▸ **Task to carry out**: Give back exactly the stretch of data below from the line holding "(0 < distance_pct)%R ->" through the line holding "(score_of 8 2 < score_of 8 1)%Q", both ends included, and leave the remaining lines out.

[Supplied material Boundary: Start]

(** *** Records *)

Lemma same_records_refl d : same_records d d.
Proof. unfold same_records. auto. Qed.

Lemma existsb_map_same (A : Type) (p : A -> bool) (g : A -> A) (l : list A) :
  (forall a, p (g a) = p a) -> existsb p (map g l) = existsb p l.
Proof.
  intros H. induction l as [|a l IH]; cbn; [reflexivity|].
  rewrite H, IH. reflexivity.
Qed.

Lemma map_id_when_none (A : Type) (p : A -> bool) (g : A -> A) (l : list A) :
  existsb p l = false -> map (fun a => if p a then g a else a) l = l.
Proof.
  induction l as [|a l IH]; cbn; [reflexivity|]. intros H.
  apply orb_false_iff in H. destruct H as [Ha Hl].
  rewrite Ha, (IH Hl). reflexivity.
Qed.

Lemma upsert_refused_case v t d e :
  Pg.refused v = Some e ->
  Pg.upsert_subscription v t d = (PgError_ e, d).
Proof. intros H. unfold Pg.upsert_subscription. rewrite H. reflexivity. Qed.

Lemma upsert_update_case v t d :
  Pg.refused v = None ->
  existsb (fun r => (Subscriptions.user_id r =? Pg.v_user_id v)%string)
          (subscriptions d) = true ->
  Pg.upsert_subscription v t d
  = (PgData tt,
     Pg.set_subscriptions
       (map (fun r => if (Subscriptions.user_id r =? Pg.v_user_id v)%string
                      then Pg.overwrite v t r else r)
            (subscriptions d)) d).
Proof.
  intros Hp H. unfold Pg.upsert_subscription. rewrite Hp, H. reflexivity.
Qed.

Lemma upsert_insert_case v t d :
  Pg.refused v = None ->
  existsb (fun r => (Subscriptions.user_id r =? Pg.v_user_id v)%string)
          (subscriptions d) = false ->
  mem_string (Pg.v_user_id v) (auth_users d) = true ->
  Pg.upsert_subscription v t d
  = (PgData tt,
     {| auth_users := auth_users d;
        subscriptions :=
          subscriptions d
          ++ [ {| Subscriptions.id := next_uuid d;
                  Subscriptions.user_id := Pg.v_user_id v;
                  Subscriptions.stripe_customer_id :=
                    Some (Pg.v_stripe_customer_id v);
                  Subscriptions.stripe_subscription_id :=
                    Some (Pg.v_stripe_subscription_id v);
                  Subscriptions.plan_type := Pg.plan_written v free;
                  Subscriptions.status := Pg.v_status v;
                  Subscriptions.current_period_start :=
                    Some (Pg.v_current_period_start v);
                  Subscriptions.current_period_end :=
                    Some (Pg.v_current_period_end v);
                  Subscriptions.created_at := t;
                  Subscriptions.updated_at := Pg.v_updated_at v |} ];
        usage_tracking := usage_tracking d;
        next_uuid := next_uuid d + 1 |}).
Proof.
  intros Hp H Hm. unfold Pg.upsert_subscription. rewrite Hp, H, Hm.
  reflexivity.
Qed.

Lemma upsert_reject_case v t d :
  Pg.refused v = None ->
  existsb (fun r => (Subscriptions.user_id r =? Pg.v_user_id v)%string)
          (subscriptions d) = false ->
  mem_string (Pg.v_user_id v) (auth_users d) = false ->
  Pg.upsert_subscription v t d = (PgError_ foreign_key_violation, d).
Proof.
  intros Hp H Hm. unfold Pg.upsert_subscription. rewrite Hp, H, Hm.
  reflexivity.
Qed.

(** An upsert repeated with the same values, at whatever later time,
    changes no record. *)
Lemma upsert_idem v t1 t2 d :
  same_records
    (snd (Pg.upsert_subscription v t1 d))
    (snd (Pg.upsert_subscription (restamped t2 v) t2
            (snd (Pg.upsert_subscription v t1 d)))).
Proof.
  set (p := fun r => (Subscriptions.user_id r =? Pg.v_user_id v)%string).
  destruct (Pg.refused v) as [e|] eqn:Hp.
  { rewrite (upsert_refused_case v t1 d e Hp). cbn [snd].
    rewrite (upsert_refused_case (restamped t2 v) t2 d e Hp).
    apply same_records_refl. }
  assert (Hp2 : Pg.refused (restamped t2 v) = None) by exact Hp.
  destruct (existsb p (subscriptions d)) eqn:Ex.
  - rewrite (upsert_update_case v t1 d Hp Ex). cbn [snd].
    rewrite (upsert_update_case _ _ _ Hp2).
    2:{ cbn [restamped Pg.v_user_id Pg.set_subscriptions subscriptions].
        fold p. rewrite existsb_map_same; [exact Ex|].
        intros r. unfold p.
        destruct (String.eqb (Subscriptions.user_id r) (Pg.v_user_id v))
          eqn:E; [|exact E].
        cbn [Pg.overwrite Subscriptions.user_id]. apply String.eqb_refl. }
    unfold same_records.
    cbn [snd restamped Pg.v_user_id Pg.set_subscriptions subscriptions
         auth_users usage_tracking next_uuid].
    split_and; try reflexivity.
    rewrite !map_map. apply map_ext. intros r.
    destruct (String.eqb (Subscriptions.user_id r) (Pg.v_user_id v)) eqn:E.
    + cbn [Pg.overwrite Subscriptions.user_id]. rewrite String.eqb_refl.
      unfold Pg.overwrite, Pg.plan_written.
      cbn [restamped Pg.v_plan_type Subscriptions.plan_type
           Subscriptions.id Subscriptions.created_at Pg.v_user_id
           Pg.v_stripe_customer_id Pg.v_stripe_subscription_id
           Pg.v_status Pg.v_current_period_start Pg.v_current_period_end].
      destruct (Pg.v_plan_type v); reflexivity.
    + rewrite E. reflexivity.
  - destruct (mem_string (Pg.v_user_id v) (auth_users d)) eqn:Em.
    + rewrite (upsert_insert_case v t1 d Hp Ex Em). cbn [snd].
      rewrite (upsert_update_case _ _ _ Hp2).
      2:{ cbn [restamped Pg.v_user_id subscriptions]. rewrite existsb_app.
          cbn [existsb Subscriptions.user_id]. rewrite String.eqb_refl.
          apply orb_true_r. }
      unfold same_records.
      cbn [snd restamped Pg.v_user_id Pg.set_subscriptions subscriptions
           auth_users usage_tracking next_uuid].
      split_and; try reflexivity.
      rewrite (map_app (fun r => if (_ =? _)%string then _ else r)).
      fold p. rewrite (map_id_when_none _ p _ _ Ex).
      rewrite map_app. cbn [map]. unfold p. cbn beta.
      cbn [Subscriptions.user_id]. rewrite String.eqb_refl.
      rewrite map_app. cbn [map forget_updated_at].
      unfold Pg.overwrite, Pg.plan_written.
      cbn [restamped Pg.v_plan_type Subscriptions.plan_type
           Subscriptions.id Subscriptions.created_at Pg.v_user_id
           Pg.v_stripe_customer_id Pg.v_stripe_subscription_id
           Pg.v_status Pg.v_current_period_start Pg.v_current_period_end].
      destruct (Pg.v_plan_type v); reflexivity.
    + rewrite (upsert_reject_case v t1 d Hp Ex Em). cbn [snd].
      rewrite (upsert_reject_case (restamped t2 v) t2 d Hp2 Ex Em).
      apply same_records_refl.
Qed.
(** Whether the call returns or throws. *)
Definition articleManagerCall (s : ArticleManager.State)
    (c : ArticleManagerCall) : Result unit :=
  match c with
  | AddArticle a => forget (ArticleManager.addArticle s a)
  | CreateArticleFromMarkdown h id content =>
      forget (ArticleManager.createArticleFromMarkdown h s id content)
  | GetArticles => forget (ArticleManager.getArticles s)
  | GetArticleById id => forget (ArticleManager.getArticleById s id)
  | GetArticleList h filter options =>
      forget (ArticleManager.getArticleList h s filter options)
  | GetRelatedArticles articleId limit =>
      forget (ArticleManager.getRelatedArticles s articleId limit)
  | GetTagStats => forget (ArticleManager.getTagStats s)
  | GetCategoryStats => forget (ArticleManager.getCategoryStats s)
  | GetStats => forget (ArticleManager.getStats s)
  | Clear => forget (ArticleManager.clear s)
  | Dispose => forget (ArticleManager.dispose s)
  end.

(** The calls of an [ArticleManager] that begin with [checkDisposed]. *)
Definition articleManagerChecked (c : ArticleManagerCall) : bool :=
  match c with
  | CreateArticleFromMarkdown _ _ _ => false
  | _ => true
  end.

(** The public calls of a [SearchEngine]. *)
Inductive SearchEngineCall : Type :=
| IndexArticles (articles : option (list SearchEngine.Unknown))
| Search (query : option string)
| ClearIndex
| GetIndexStats
| DisposeEngine.
Lemma real_unit_system_first_check :
  first_check (sys_A real_unit_system) (sys_n real_unit_system)
              (serial_bnorm real_unit_system) (/ 10 ^ 8)%R (Z.of_nat 0)
              (serial_init real_unit_system) = true.
Proof.
  unfold first_check.
  assert (body_s (sys_A real_unit_system) (sys_n real_unit_system) (Z.of_nat 0)
                 (serial_init real_unit_system)
          = [(1 * 1 + - ((0 + 1 * 1) / (0 + 1 * (0 + 1 * 1))) * (0 + 1 * 1))%R]) as ->
    by reflexivity.
  assert ((1 * 1 + - ((0 + 1 * 1) / (0 + 1 * (0 + 1 * 1))) * (0 + 1 * 1))%R = 0%R) as ->
    by (field; lra).
  assert (vector_norm [0%R] (sys_n real_unit_system) = R_sqrt.sqrt (0 + 0 * 0)%R) as ->
    by reflexivity.
  replace (0 + 0 * 0)%R with 0%R by ring. rewrite sqrt_0.
  real_ops. unfold Rltb, Rdiv. rewrite Rmult_0_l.
  destruct (Rlt_dec _ _) as [|Hn]; [done|]. destruct Hn.
  apply Rinv_0_lt_compat, pow_lt. lra.
Qed.


(** X20 on [real_unit_system]: the first check passes at loop index 0. *)
Lemma converged_residual_below_tol_witness :
  Rltb (verify_solution (snd (bicgstab_serial real_unit_system 10 (/ 10 ^ 8)%R))
        / serial_bnorm real_unit_system) (/ 10 ^ 8)%R = true.
Proof.
  apply (converged_residual_below_tol real_unit_system 10 (/ 10 ^ 8)%R 0
           (serial_init real_unit_system)).
  - exact real_unit_system_wf.
  - reflexivity.
  - reflexivity.
  - lia.
  - exact real_unit_system_rho.
  - left. exact real_unit_system_first_check.
Defined.

(** X21 on [real_unit_system]. *)
Lemma verify_solution_zero_iff_witness :
  (0 <= verify_solution real_unit_system)%R
  ∧ (verify_solution real_unit_system = 0%R
     ↔ ∀ i, 0 ≤ i < sys_n real_unit_system →
         row_sum (sys_A real_unit_system) (sys_x real_unit_system) i
         = rd (sys_b real_unit_system) i).
Proof. apply (verify_solution_zero_iff real_unit_system). reflexivity. Defined.

(** X24 on the 3-by-3 grid in exact arithmetic, with the block runtime. *)
Lemma run_benchmark_counts_agree_witness :
  parallel_runs (run_benchmark (D:=R) omp_blocks 3 3)
  = (λ num_threads, (num_threads, iter_serial (run_benchmark (D:=R) omp_blocks 3 3)))
    <$> thread_counts.
Proof.
  apply (run_benchmark_counts_agree (D:=R) omp_blocks 3 3).
  intros num_threads _. apply omp_blocks_valid.
Defined.

(** X25 on the 2-by-2 grid in binary64: every node is a boundary node, the
    matrix is the identity, and the first pass finds the solution [x = b]. *)
Lemma run_benchmark_skips_count_zero_witness :
  iter_serial (run_benchmark (D:=float) omp_blocks 2 2) = 0
  ∧ serial_residual (run_benchmark (D:=float) omp_blocks 2 2) = None.
Proof.
  apply (run_benchmark_skips_count_zero (D:=float) omp_blocks 2 2).
  - vm_compute. reflexivity.
  - vm_compute. reflexivity.
Defined.
(** The analysis loop of [main] in both scripts: every allocated ticker
    with a close column is analysed with the default lookback of 13. *)
Fixpoint analyze_all (df : Core.Frame)
    (fbis_params : gmap string Core.ParamEntry) (tickers : list string)
  : result (list Core.EtfRisk) :=
  match tickers with
  | [] => Ok []
  | ticker :: rest =>
      let close_col := ticker +:+ "_close" in
      match Core.fr_columns df !! close_col with
      | None => analyze_all df fbis_params rest
      | Some prices =>
          result ← Core.analyze_etf_risk ticker prices fbis_params 13;
          etf_results ← analyze_all df fbis_params rest;
          Ok (result :: etf_results)
      end
  end.

(** The scores [main] reports: the loop above followed by
    [calculate_portfolio_satid_scores].  [allocations] is the dict of
    [get_active_etfs_with_allocations], in insertion order. *)
Definition portfolio_scores (df : Core.Frame)
    (allocations : list (string * R))
    (fbis_params : gmap string Core.ParamEntry)
  : result (R * R * list Core.EtfRisk) :=
  etf_results ← analyze_all df fbis_params allocations.*1;
  Ok (Core.calculate_portfolio_satid_scores etf_results
        (list_to_map allocations)).

End Dashboard.

(** ** Notions of the specification and example data *)

Module Spec.
Import Pandas Fbis.

#[local] Open Scope string_scope.

(** The width of a candidate range: largest minus smallest candidate. *)
Definition Z_span (l : list Z) : Z :=
  match l with
  | [] => 0
  | x :: tl => foldl Z.max x tl - foldl Z.min x tl
  end.

Definition Q_span (l : list Q) : Q :=
  match l with
  | [] => 0
  | x :: tl => foldl Qmax_b x tl - foldl Qmin_b x tl
  end.

(** A profile is the widest one when no configured profile has a wider
    period range or a wider shift range. *)
Definition widest_profile (p : Profile) : Prop :=
  forall (name : string) (q : Profile),
    CONSTRAINTS !! name = Some q ->
    (Z_span (ema_range q) <= Z_span (ema_range p))%Z
    /\ (Q_span (shift_range q) <= Q_span (shift_range p))%Q.

(** The classification as the specification words it: a support test
    first, otherwise a breach whenever the close is below support. *)
Definition in_band (fbis_level low_price : Q) : bool :=
  negb (Qeq_bool fbis_level 0)
  && Qle_bool (- TOUCH_TOLERANCE_PCT)
              (((low_price - fbis_level) / fbis_level) * 100)
  && Qle_bool (((low_price - fbis_level) / fbis_level) * 100)
              TOUCH_TOLERANCE_PCT.

Definition classify_bar_spec (fbis_level low_price close_price : Q)
  : BarClass :=
  if in_band fbis_level low_price && Qle_bool fbis_level close_price
  then SupportTest
  else if Qltb close_price fbis_level then Breach
  else Unclassified.

(** The candidates of a profile in the order of the nested loops. *)
Definition candidates (p : Profile) : list (Z * Q) :=
  flat_map (fun period => map (pair period) (shift_range p)) (ema_range p).

(** The score of a candidate and the dict the grid search records for
    it. *)
Definition cand_score (self : ConstrainedFbisOptimizer)
    (opt_low opt_close : list Q) (c : Z * Q) : Q :=
  let '(support_tests, breaches) :=
    evaluate self opt_low opt_close c.1 c.2 in
  score_of support_tests breaches.

Definition cand_result (self : ConstrainedFbisOptimizer)
    (opt_low opt_close : list Q) (c : Z * Q) : OptResult :=
  let '(support_tests, breaches) :=
    evaluate self opt_low opt_close c.1 c.2 in
  {| res_period := c.1; res_shift := c.2;
     res_tests := support_tests; res_breaches := breaches;
     res_score := score_of support_tests breaches;
     res_trend_start := trend_start self;
     res_asset_class := Some (asset_class self) |}.


(** The number of selected positions of a mask prefix. *)
Definition count_true (mask : list bool) : nat :=
  length (List.filter (fun b : bool => b) mask).

(** Weekly series: bar i is dated 7*i. *)
Definition weekly (vals : list Q) : Series :=
  zip (map (fun i => (7 * Z.of_nat i)%Z) (seq 0 (length vals))) vals.

(** Twelve weeks: a low first close, a plateau, and a last bar whose low
    dips to 96.5 and which closes at 97. *)
Definition ex_close : list Q :=
  [96; 100; 100; 100; 100; 100; 100; 100; 100; 100; 100; 97]%Q.
Definition ex_low : list Q :=
  [96; 100; 100; 100; 100; 100; 100; 100; 100; 100; 100; 96.5]%Q.
Definition ex_high : list Q := ex_close.

Definition ex_optimizer (ticker : string) : ConstrainedFbisOptimizer :=
  {| ticker := ticker;
     close := weekly ex_close; high := weekly ex_high;
     low := weekly ex_low;
     asset_class := resolve_asset_class ticker;
     constraints := resolve_constraints (resolve_asset_class ticker);
     trend_start := 0;
     detection_info := no_info |}.

(** Twelve weeks with the lowest close in the third week and a steady
    rise after it. *)
Definition ex_dip_close : list Q :=
  [100; 98; 96; 98; 100; 101; 102; 103; 104; 105; 106; 107]%Q.
Definition ex_dip_low : list Q :=
  [99; 97; 95; 97; 99; 100; 101; 102; 103; 104; 105; 106]%Q.

Definition ex_dip_optimizer : ConstrainedFbisOptimizer :=
  {| ticker := "SPY";
     close := weekly ex_dip_close; high := weekly ex_dip_close;
     low := weekly ex_dip_low;
     asset_class := "large_cap";
     constraints := large_cap;
     trend_start := 14;
     detection_info := no_info |}.


(** The weekly loop with the classification of the specification. *)
Fixpoint count_bars_spec (fbis_line opt_low opt_close : list Q)
    (support_tests breaches : nat) : nat * nat :=
  match fbis_line, opt_low, opt_close with
  | fbis_level :: ftl, low_price :: ltl, close_price :: ctl =>
      match classify_bar_spec fbis_level low_price close_price with
      | SupportTest => count_bars_spec ftl ltl ctl (S support_tests) breaches
      | Breach => count_bars_spec ftl ltl ctl support_tests (S breaches)
      | Unclassified => count_bars_spec ftl ltl ctl support_tests breaches
      end
  | _, _, _ => (support_tests, breaches)
  end.



End Spec.

(** ** Notions used to state the further properties *)

Module Props.
Import Pandas Fbis.


(** The values of the slice [i-window : i+window+1]. *)
Definition window_values (s : Series) (i window : nat) : list Q :=
  take (2 * window + 1) (drop (i - window) s.*2).

(** Each price is strictly below the one before it. *)
Definition falling_prices (l : list SwingPoint) : Prop :=
  forall i a b, l !! i = Some a -> l !! S i = Some b ->
                (sw_price b < sw_price a)%Q.

(** [r] is a run of consecutive elements of [l]. *)
Definition consecutive_in {A : Type} (r l : list A) : Prop :=
  exists pre post, l = pre ++ r ++ post.

(** The run of lower highs that starts at swing high [start_idx]. *)
Definition run_from (swing_highs : list SwingPoint) (start_idx : nat)
  : list SwingPoint :=
  match drop start_idx swing_highs with
  | h :: tl => h :: lower_run h tl
  | [] => []
  end.

(** The sum of the weights of the results, looked up by ticker. *)
Definition total_weight (allocations : gmap string R)
    (etf_results : list Core.EtfRisk) : R :=
  Core.Rsum
    (map (fun r => default 0%R (allocations !! Core.risk_ticker r))
         etf_results).

(** The allocations whose ticker has a close column in the table. *)
Definition present_allocations (df : Core.Frame)
    (allocations : list (string * R)) : list (string * R) :=
  List.filter
    (fun item : string * R =>
       match Core.fr_columns df !! (item.1 +:+ "_close")%string with
       | Some _ => true
       | None => false
       end)
    allocations.

(** The five risk levels: CSS class, label, dashboard colour and
    spreadsheet colour. *)
Definition risk_levels : list (string * string * string * string) :=
  [ ("risk-critical", "CRITICAL", "#c0392b", "C0392B");
    ("risk-high", "HIGH", "#e74c3c", "E74C3C");
    ("risk-moderate", "MODERATE", "#f39c12", "F39C12");
    ("risk-low", "LOW", "#27ae60", "27AE60");
    ("risk-minimal", "MINIMAL", "#16a085", "16A085") ]%string.

(** Both scores of a result lie in [0, 100]. *)
Definition scores_in_range (r : Core.EtfRisk) : Prop :=
  (0 <= Core.satid_score_1week r <= 100)%R
  /\ (0 <= Core.satid_score_1month r <= 100)%R.

(** The rows of one asset class. *)
Definition class_rows (ac : string) (rows : list Core.RiskRow)
  : list Core.RiskRow :=
  List.filter (fun row => bool_decide (Core.row_asset_class row = ac)) rows.

(** The summary agrees with the rows: a class has an entry exactly when it
    has rows, and the entry counts them and adds up their allocations. *)
Definition summary_consistent (rows : list Core.RiskRow)
    (summary : gmap string Core.ClassSummary) : Prop :=
  forall ac,
    match summary !! ac with
    | Some s =>
        Core.sum_count s = length (class_rows ac rows)
        /\ (1 <= Core.sum_count s)%nat
        /\ Core.sum_weight s
           = Core.Rsum (map Core.row_allocation (class_rows ac rows))
    | None => class_rows ac rows = []
    end.

(** Three weeks of two instruments, for the risk layer. *)
Definition ex_two_frame : Core.Frame :=
  {| Core.fr_dates := [0; 7; 14]%Z;
     Core.fr_columns :=
       list_to_map [ ("SPY_close"%string, [100; 102; 101]%R);
                     ("QQQ_close"%string, [50; 49; 52]%R) ] |}.

End Props.

(** ** Properties *)

Import Pandas Fbis Spec Props.

(** *** Rational comparisons *)

Lemma Qltb_lt (x y : Q) : Qltb x y = true <-> (x < y)%Q.
Proof.
  unfold Qltb. rewrite negb_true_iff.
  split; intros H.
  - apply Qnot_le_lt. intros Hle. apply Qle_bool_iff in Hle. congruence.
  - destruct (Qle_bool y x) eqn:E; [|reflexivity].
    apply Qle_bool_iff in E. apply Qle_not_lt in E. contradiction.
Qed.

Lemma Qltb_ge (x y : Q) : Qltb x y = false <-> (y <= x)%Q.
Proof.
  unfold Qltb. rewrite negb_false_iff. apply Qle_bool_iff.
Qed.

Lemma inject_nat_lt (a b : nat) :
  (a < b)%nat -> (inject_Z (Z.of_nat a) < inject_Z (Z.of_nat b))%Q.
Proof. intros H. rewrite <- Zlt_Qlt. lia. Qed.

(** *** Risk scoring *)

(** C5: the linear SATID score always lies in [0, 100], and it is exactly
    100 whenever the distance to support is zero or negative, whatever the
    volatility and the horizon. *)
Theorem C5_score_clamped (distance_pct volatility_weekly horizon_weeks : R) :
  (0 <= Core.calculate_satid_score_linear
          distance_pct volatility_weekly horizon_weeks <= 100)%R
  /\ ((distance_pct <= 0)%R ->
      Core.calculate_satid_score_linear
        distance_pct volatility_weekly horizon_weeks = 100%R).
Proof.
  unfold Core.calculate_satid_score_linear.
  destruct (Rle_dec distance_pct 0) as [Hle | Hgt].
  - split; [lra | reflexivity].
  - split; [| intros H; contradiction].
    set (score := (100 - _ * 25)%R).
    unfold Rmax, Rmin.
    destruct (Rle_dec 100 score); destruct (Rle_dec 0 _); lra.
Qed.

Lemma C5_score_clamped_witness :
  Core.calculate_satid_score_linear (-0.01) 0.02 1 = 100%R.
Proof.
  apply (proj2 (C5_score_clamped (-0.01) 0.02 1)). lra.
Defined.

(** C8: above support the score is 100 - 25 * distance / (volatility *
    sqrt horizon) clamped to [0, 100]; for a distance of 0.05, a weekly
    volatility of 0.02 and a one-week horizon the z-score is 2.5 and the
    score is 37.5. *)
Theorem C8_score_formula :
  (forall distance_pct volatility_weekly horizon_weeks : R,
      (0 < distance_pct)%R ->
      Core.calculate_satid_score_linear
        distance_pct volatility_weekly horizon_weeks
      = Rmax 0 (Rmin 100
                  (100 - 25 * (distance_pct
                               / (volatility_weekly * sqrt horizon_weeks))))%R)
  /\ Core.z_score_of 0.05 0.02 1 = 2.5%R
  /\ Core.calculate_satid_score_linear 0.05 0.02 1 = 37.5%R.
Proof.
  assert (Hz : Core.z_score_of 0.05 0.02 1 = 2.5%R).
  { unfold Core.z_score_of. rewrite sqrt_1. lra. }
  split; [| split; [exact Hz |]].
  - intros d v h Hd. unfold Core.calculate_satid_score_linear.
    destruct (Rle_dec d 0) as [Hle | _]; [lra |].
    unfold Core.z_score_of. f_equal. f_equal. lra.
  - unfold Core.calculate_satid_score_linear.
    destruct (Rle_dec 0.05 0) as [Hle | _]; [lra |].
    rewrite Hz. unfold Rmax, Rmin.
    destruct (Rle_dec 100 _); destruct (Rle_dec 0 _); lra.
Qed.

Lemma C8_score_formula_witness :
  Core.calculate_satid_score_linear 0.1 0.05 4
  = Rmax 0 (Rmin 100 (100 - 25 * (0.1 / (0.05 * sqrt 4))))%R.
Proof.
  apply (proj1 C8_score_formula 0.1 0.05 4)%R. lra.
Defined.

(** *** The evaluation score *)

(** C9: the score is tests * 1.0 - breaches * 3.0, so for a fixed number of
    support tests every additional breach strictly lowers it. *)
Theorem C9_score_decreases_with_breaches (t b1 b2 : nat) :
  (b1 < b2)%nat ->
  (score_of t b2 < score_of t b1)%Q
  /\ (score_of t b1 == inject_Z (Z.of_nat t) * 1.0
                       - inject_Z (Z.of_nat b1) * 3.0)%Q.
Proof.
  intros H. apply inject_nat_lt in H.
  unfold score_of, SUPPORT_TEST_REWARD, BREACH_PENALTY.
  split; [| reflexivity].
  assert (H3 : (0 < 3.0)%Q) by reflexivity.
  nra.
Qed.

Lemma C9_score_decreases_with_breaches_witness :
  (score_of 8 2 < score_of 8 1)%Q
  /\ (score_of 8 1 == inject_Z (Z.of_nat 8) * 1.0
                      - inject_Z (Z.of_nat 1) * 3.0)%Q.
Proof.
  apply (C9_score_decreases_with_breaches 8 1 2). lia.
Defined.

(** *** Asset-class resolution *)

Lemma sector_is_configured :
  CONSTRAINTS !! "sector"%string
  = Some {| ema_range := py_range 18 27 2;
            shift_range := np_arange (-0.08) (-0.015) 0.005 |}.
Proof. reflexivity. Qed.

Lemma large_cap_not_widest : ~ widest_profile large_cap.
Proof.
  intros H. destruct (H _ _ sector_is_configured) as [Hperiods _].
  apply Z.leb_le in Hperiods. vm_compute in Hperiods. discriminate.
Qed.
(** C5 (as amended). On every exit path of every public operation, each
    resource the operation holds is released exactly once, except on the
    successful exit of [OpenFileAndReadPermissionData], which keeps the
    descriptor and the ACL for [ReadFileAclAndClose] to release: no resource
    is released twice or when not held, and none but those two is left
    held.  [ReadFileAclAndClose] releases both on success and on its first
    failure.  (For a session that is idle, or loaded for the second phase of
    a read, and a descriptor other than 0.) *)
Theorem resources_released_once fuel op m e m' tr :
  run fuel op m = (Some e, m', tr) ->
  ready op m ->
  ~ opens_descriptor_0 tr ->
  track (held_at_entry op m) tr = Some (held_at_exit op e m').
Proof.
  intros Hrun Hready H0.
  exact (holds_elim _ _ _ _ _ _ (run_track fuel op m Hready) Hrun e eq_refl H0).
Qed.

(** ** Writing: ownership, mode, and the ACL stage *)

Lemma acl_calls_no_fchown t :
  forallb acl_call t = true -> List.filter is_fchown (calls t) = [].
Proof.
  induction t as [|ev t IH]; [reflexivity|]. simpl.
  intros H. apply andb_true_iff in H as [H1 H2]. rewrite (IH H2).
  unfold acl_call in H1. destruct (ev_call ev); simpl in *; congruence.
Qed.

Lemma acl_calls_no_fchmod t :
  forallb acl_call t = true -> List.filter is_fchmod (calls t) = [].
Proof.
  induction t as [|ev t IH]; [reflexivity|]. simpl.
  intros H. apply andb_true_iff in H as [H1 H2]. rewrite (IH H2).
  unfold acl_call in H1. destruct (ev_call ev); simpl in *; congruence.
Qed.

[Supplied material Boundary: End]

▸ **Response below**:
      (0 < distance_pct)%R ->
      Core.calculate_satid_score_linear
        distance_pct volatility_weekly horizon_weeks
      = Rmax 0 (Rmin 100
                  (100 - 25 * (distance_pct
                               / (volatility_weekly * sqrt horizon_weeks))))%R)
  /\ Core.z_score_of 0.05 0.02 1 = 2.5%R
  /\ Core.calculate_satid_score_linear 0.05 0.02 1 = 37.5%R.
Proof.
  assert (Hz : Core.z_score_of 0.05 0.02 1 = 2.5%R).
  { unfold Core.z_score_of. rewrite sqrt_1. lra. }
  split; [| split; [exact Hz |]].
  - intros d v h Hd. unfold Core.calculate_satid_score_linear.
    destruct (Rle_dec d 0) as [Hle | _]; [lra |].
    unfold Core.z_score_of. f_equal. f_equal. lra.
  - unfold Core.calculate_satid_score_linear.
    destruct (Rle_dec 0.05 0) as [Hle | _]; [lra |].
    rewrite Hz. unfold Rmax, Rmin.
    destruct (Rle_dec 100 _); destruct (Rle_dec 0 _); lra.
Qed.

Lemma C8_score_formula_witness :
  Core.calculate_satid_score_linear 0.1 0.05 4
  = Rmax 0 (Rmin 100 (100 - 25 * (0.1 / (0.05 * sqrt 4))))%R.
Proof.
  apply (proj1 C8_score_formula 0.1 0.05 4)%R. lra.
Defined.

(** *** The evaluation score *)

(** C9: the score is tests * 1.0 - breaches * 3.0, so for a fixed number of
    support tests every additional breach strictly lowers it. *)
Theorem C9_score_decreases_with_breaches (t b1 b2 : nat) :
  (b1 < b2)%nat ->
  (score_of t b2 < score_of t b1)%Q
  /\ (score_of t b1 == inject_Z (Z.of_nat t) * 1.0
                       - inject_Z (Z.of_nat b1) * 3.0)%Q.
Proof.
  intros H. apply inject_nat_lt in H.
  unfold score_of, SUPPORT_TEST_REWARD, BREACH_PENALTY.
  split; [| reflexivity].
  assert (H3 : (0 < 3.0)%Q) by reflexivity.
  nra.
Qed.

Lemma C9_score_decreases_with_breaches_witness :
  (score_of 8 2 < score_of 8 1)%Q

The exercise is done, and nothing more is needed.